Fitting resnet101 fails after installing fastai 1.0.27

Carsten · November 18, 2018, 9:03pm

Hi there,

I am trying to fit a resnet101. It did work perfectly before upgrading to fastai 1.0.27:

np.random.seed(42)
data = ImageDataBunch.from_folder(trainingDataDestinationRoot, train=".", valid_pct=0.1,
ds_tfms=get_transforms(), size=224, num_workers=4, bs=32).normalize(imagenet_stats)
learn = create_cnn(data, models.resnet101, metrics=error_rate)
learn.fit_one_cycle(10, max_lr =slice(2e-3))

fit_one_cycle fails with following error message after the first loading bar finished:

TypeError Traceback (most recent call last)
in
----> 1 learn.fit_one_cycle(10, max_lr =slice(2e-3))

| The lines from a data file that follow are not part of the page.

(* ===== verification/Sched.v ===== *)
(** * Scheduling: kernel tasks, user processes, wait queues

    src/src/kernel/sched/scheduler.c and wait.c, with the parts of
    src/src/kernel/core/process.c they rest on (the process table, parked
    frames, the hand-over of the CPU). A context is resumed by switching to
    the stack address of its saved frame, so frames are addresses here; the
    words of a frame are in [s_mem]. The state leaves out what scheduling does
    not look at: the open files and the memory of a process, and log output. *)

From S2P Require Import Prelude.

Notation fmem := (gmap Z Z).

(** ** Data *)

Inductive task_status : Type := TASK_DEAD | TASK_READY | TASK_RUNNING.

#[global] Instance task_status_eq_dec : EqDecision task_status.
Proof. solve_decision. Defined.

Record task : Type := mk_task {
  t_rsp : Z;
  t_status : task_status;
  t_name : list Z;
  t_background : bool
}.

Definition MAX_TASKS : nat := 16.
Definition TASK_STACK_SIZE : Z := 32768.

Inductive pstate : Type :=
  | PROCESS_STATE_UNUSED
  | PROCESS_STATE_READY
  | PROCESS_STATE_RUNNING
  | PROCESS_STATE_BLOCKED
  | PROCESS_STATE_ZOMBIE.

#[global] Instance pstate_eq_dec : EqDecision pstate.
Proof. solve_decision. Defined.

(** [p_cr3] is 0 for a process without an address space of its own; [p_fpu]
    is its saved FPU image. *)
Record process : Type := mk_proc {
  p_pid : Z;
  p_tgid : Z;
  p_is_thread : bool;
  p_state : pstate;
  p_cr3 : Z;
  p_kernel_stack : Z;
  p_fs_base : Z;
  p_fpu : Z;
  p_exit_status : Z;
  p_parked_rsp : Z;
  p_parent_pid : Z;
  p_wait_pid : Z;
  p_wait_next : option nat;
  p_clear_child_tid : Z;
  p_wait_status_ptr : Z
}.

Definition MAX_PROCESSES : nat := 128.

(** The parts of the CPU that belong to the running user context. *)
Record cpu : Type := mk_cpu {
  c_fpu : Z;
  c_fs_base : Z;
  c_tss_rsp0 : Z;
  syscall_kernel_rsp : Z;
  c_cr3 : Z
}.

Record sched : Type := mk_sched {
  tasks : list task;
  task_count : Z;
  current_task_idx : nat;
  cpu_busy_ticks : Z;
  cpu_idle_ticks : Z;
  user_frame : Z;
  user_frame_valid : bool;
  main_switch_requested : bool;
  processes : list process;
  current_process : option nat;
  s_cpu : cpu;
  s_mem : fmem
}.

Definition with_tasks s ts := mk_sched ts (task_count s) (current_task_idx s) (cpu_busy_ticks s) (cpu_idle_ticks s)
  (user_frame s) (user_frame_valid s) (main_switch_requested s) (processes s) (current_process s) (s_cpu s) (s_mem s).
Definition with_count s n := mk_sched (tasks s) n (current_task_idx s) (cpu_busy_ticks s) (cpu_idle_ticks s)
  (user_frame s) (user_frame_valid s) (main_switch_requested s) (processes s) (current_process s) (s_cpu s) (s_mem s).
Definition with_cur s i := mk_sched (tasks s) (task_count s) i (cpu_busy_ticks s) (cpu_idle_ticks s)
  (user_frame s) (user_frame_valid s) (main_switch_requested s) (processes s) (current_process s) (s_cpu s) (s_mem s).
Definition with_ticks s b i := mk_sched (tasks s) (task_count s) (current_task_idx s) b i
  (user_frame s) (user_frame_valid s) (main_switch_requested s) (processes s) (current_process s) (s_cpu s) (s_mem s).
Definition with_user_frame s f v := mk_sched (tasks s) (task_count s) (current_task_idx s) (cpu_busy_ticks s) (cpu_idle_ticks s)
  f v (main_switch_requested s) (processes s) (current_process s) (s_cpu s) (s_mem s).
Definition with_request s r := mk_sched (tasks s) (task_count s) (current_task_idx s) (cpu_busy_ticks s) (cpu_idle_ticks s)
  (user_frame s) (user_frame_valid s) r (processes s) (current_process s) (s_cpu s) (s_mem s).
Definition with_procs s ps := mk_sched (tasks s) (task_count s) (current_task_idx s) (cpu_busy_ticks s) (cpu_idle_ticks s)
  (user_frame s) (user_frame_valid s) (main_switch_requested s) ps (current_process s) (s_cpu s) (s_mem s).
Definition with_current s c := mk_sched (tasks s) (task_count s) (current_task_idx s) (cpu_busy_ticks s) (cpu_idle_ticks s)
  (user_frame s) (user_frame_valid s) (main_switch_requested s) (processes s) c (s_cpu s) (s_mem s).
Definition with_cpu s c := mk_sched (tasks s) (task_count s) (current_task_idx s) (cpu_busy_ticks s) (cpu_idle_ticks s)
  (user_frame s) (user_frame_valid s) (main_switch_requested s) (processes s) (current_process s) c (s_mem s).
Definition with_smem s m := mk_sched (tasks s) (task_count s) (current_task_idx s) (cpu_busy_ticks s) (cpu_idle_ticks s)
  (user_frame s) (user_frame_valid s) (main_switch_requested s) (processes s) (current_process s) (s_cpu s) m.
(* ===== verification/LifecycleCorrect.v ===== *)
(** * Correctness of futexes and of the ends of processes

    The frames a context is parked with, the end of a thread group, waiting
    for a child, and the places where the code departs from its intent. *)

From S2P Require Import Prelude Sched SchedCorrect WaitQueues Lifecycle.

(** ** Frames *)

(** The 22 words of the interrupt frame at an address. *)
Definition frame_at (s : sched) (a : Z) : list Z := map (fun k => word (s_mem s) (a + 8 * k)) (seqZ 0 22).

(** Word [k] of the system-call frame at an address, and the registers in it. *)
Definition entry (s : sched) (a k : Z) : Z := word (s_mem s) (a + 8 * k).
Definition entry_regs (s : sched) (a : Z) : list Z := map (entry s a) (seqZ 0 14).

(** A frame to be written and a system-call frame that is read. *)
Definition apart (f e : Z) : Prop := f + 8 * 22 <= e \/ e + 8 * 20 <= f.

Lemma word_set m a v b : word (set_word m a v) b = if a =? b then v else word m b.
Proof.
  unfold word, set_word. destruct (Z.eqb_spec a b) as [->|]; [by rewrite lookup_insert_eq|by rewrite lookup_insert_ne].
Qed.

Lemma word_set_frame m f j v k : word (set_word m (f + 8 * j) v) (f + 8 * k) = if j =? k then v else word m (f + 8 * k).
Proof. rewrite word_set. destruct (Z.eqb_spec j k), (Z.eqb_spec (f + 8 * j) (f + 8 * k)); lia || done. Qed.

~/miniconda3/envs/fastai-3.6/lib/python3.6/site-packages/fastai/train.py in fit_one_cycle(learn, cyc_len, max_lr, moms, div_factor, pct_start, wd, callbacks, **kwargs)
18 callbacks.append(OneCycleScheduler(learn, max_lr, moms=moms, div_factor=div_factor,
19 pct_start=pct_start, **kwargs))
—> 20 learn.fit(cyc_len, max_lr, wd=wd, callbacks=callbacks)
21
22 def lr_find(learn:Learner, start_lr:Floats=1e-7, end_lr:Floats=10, num_it:int=100, stop_div:bool=True, **kwargs:Any):

~/miniconda3/envs/fastai-3.6/lib/python3.6/site-packages/fastai/basic_train.py in fit(self, epochs, lr, wd, callbacks)
160 callbacks = [cb(self) for cb in self.callback_fns] + listify(callbacks)
161 fit(epochs, self.model, self.loss_func, opt=self.opt, data=self.data, metrics=self.metrics,
–> 162 callbacks=self.callbacks+callbacks)
163
164 def create_opt(self, lr:Floats, wd:Floats=0.)->None:

~/miniconda3/envs/fastai-3.6/lib/python3.6/site-packages/fastai/basic_train.py in fit(epochs, model, loss_func, opt, data, callbacks, metrics)
92 except Exception as e:
93 exception = e
—> 94 raise e
95 finally: cb_handler.on_train_end(exception)
96

~/miniconda3/envs/fastai-3.6/lib/python3.6/site-packages/fastai/basic_train.py in fit(epochs, model, loss_func, opt, data, callbacks, metrics)
87 if hasattr(data,‘valid_dl’) and data.valid_dl is not None:
88 val_loss = validate(model, data.valid_dl, loss_func=loss_func,
—> 89 cb_handler=cb_handler, pbar=pbar)
90 else: val_loss=None
91 if cb_handler.on_epoch_end(val_loss): break

~/miniconda3/envs/fastai-3.6/lib/python3.6/site-packages/fastai/basic_train.py in validate(model, dl, loss_func, cb_handler, pbar, average, n_batch)
47 with torch.no_grad():
48 val_losses,nums = [],[]
—> 49 for xb,yb in progress_bar(dl, parent=pbar, leave=(pbar is not None)):
50 if cb_handler: xb, yb = cb_handler.on_batch_begin(xb, yb, train=False)
51 val_losses.append(loss_batch(model, xb, yb, loss_func, cb_handler=cb_handler))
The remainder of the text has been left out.